Back in 2009 when I was ran my first marathon and then started thinking I could ramp up my speed, I ran into all kinds of AT problems. Eventually to solve the problem I learned to keep a shorter stride, no over-striding, and a midfoot strike. To do this and not slow down you need a higher cadence.
Since I'm a data nerd, to help with that I bought the little cadence sensor that works with the Garmin(s). Here's a plot of some of my cadences vs pace for 90 days of running back in 2009:
Here's the same kind of plot, but from 90 days prior to now:
My 9 minute cadence has gone from 82.9 to 88.3 steps /min, a 6.1% increase in cadence. The slope has gone from 1.65 cad per min/mile to 2.06. This means for each 2.0 step/min increase in cadence, I pick up a minute per mile in pace.
Essentially, I have a faster cadence at any pace, and I use cadence improvements to get more of my speed when I increase my pace that I did before.
A lot of speed does come from stride lengthening but keeping the cadence up i think reduces the chances for injury.
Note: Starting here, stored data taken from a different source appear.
(* ------------------------------------------------------------------ *)
(** ** Resumes *)

(** X14. A stored resume in the folder of user [a] can be read by [a] and
    by every recruiter one of whose jobs [a] applied to, and by nobody
    else. *)
Theorem resume_readers (rq : request) (d : db) (o : StorageObject.row)
    (a : uuid) :
  StorageObject.bucket_id o = JS.lit "resumes" ->
  hd_error (storage_foldername (StorageObject.name o)) = Some a ->
  (In o (select_storage_objects rq d) <->
   In o (storage_objects d)
   /\ (auth_uid rq = Some a \/ received_application_from rq d a)).
Proof.
  intros Hb Hf. unfold select_storage_objects.
  rewrite filter_In, holds_sql_or, orb_true_iff.
  unfold Users_can_view_their_own_resume,
    Recruiters_can_view_applicant_resumes.
  rewrite !holds_sql_and, !holds_Some, Hb, Hf, JS_eqb_refl. simpl.
  assert (Own : holds (sql_eq (auth_uid rq) (Some a)) = true
                <-> auth_uid rq = Some a).
  { rewrite holds_sql_eq. split.
    - intros [x [H1 H2]]. congruence.
    - intros H. exists a; auto. }
  assert (Rec : existsb
                  (fun app =>
                     existsb
                       (fun j =>
                          holds
                            (sql_and
                               (sql_and
                                  (sql_eq (Some (Application.job_id app))
                                          (Some (Job.id j)))
                                  (sql_eq (Some (Job.recruiter_id j))
                                          (auth_uid rq)))
                               (sql_eq (Some (Application.applicant_id app))
                                       (Some a))))
                       (select_jobs rq d))
                  (select_applications rq d) = true
                <-> received_application_from rq d a).
  { rewrite existsb_exists. split.
    - intros [app [Ha H]]. apply existsb_exists in H as [j [Hj H]].
      rewrite !holds_sql_and, !andb_true_iff in H.
      destruct H as [[H1 H2] H3].
      apply holds_sql_eq_col in H1, H2, H3.
      apply filter_In in Ha as [Ha _]. apply filter_In in Hj as [Hj _].
      exists app, j. repeat split; try assumption; congruence.
    - intros [app [j [Ha [Hj [Hi [Ho Hp]]]]]]. exists app; split.
      + apply (proj1 (visible_rows_iff rq d)).
        split; [exact Ha|]. right. exists j; auto.
      + apply existsb_exists. exists j; split.
        * unfold select_jobs. apply filter_In; split; [exact Hj|].
          apply view_job_iff; auto.
        * rewrite !holds_sql_and, !andb_true_iff. repeat split;
            apply holds_sql_eq_col; congruence. }
  rewrite Own, Rec. tauto.
Qed.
In addition, having an efficient long stride AND the ability to a fast stride gives you more ways extract all the energy out of your muscles in a marathon.
I think a faster stride also increases running economy (the energy cost of running). Running with a slow, bounding stride means you are asking your leg muscles to store the elastic energy of rebound in your muscles for a long time.
Muscles are wet sloppy bio-goop, not metal. They don't store energy well...if you want to get out the energy you put in you need to do it quickly before is dissipates as heat. Hence the evolution of drills like 100-ups and short fast strides that harvest the rebound energy as snappy as possible. Elite runners are in the air all the time and have very very short ground contact times!
YMMV, but I feel if you want to avoid overstriding or other biomechanical problems a cadence sensor to give you feedback and to keep you honest might help.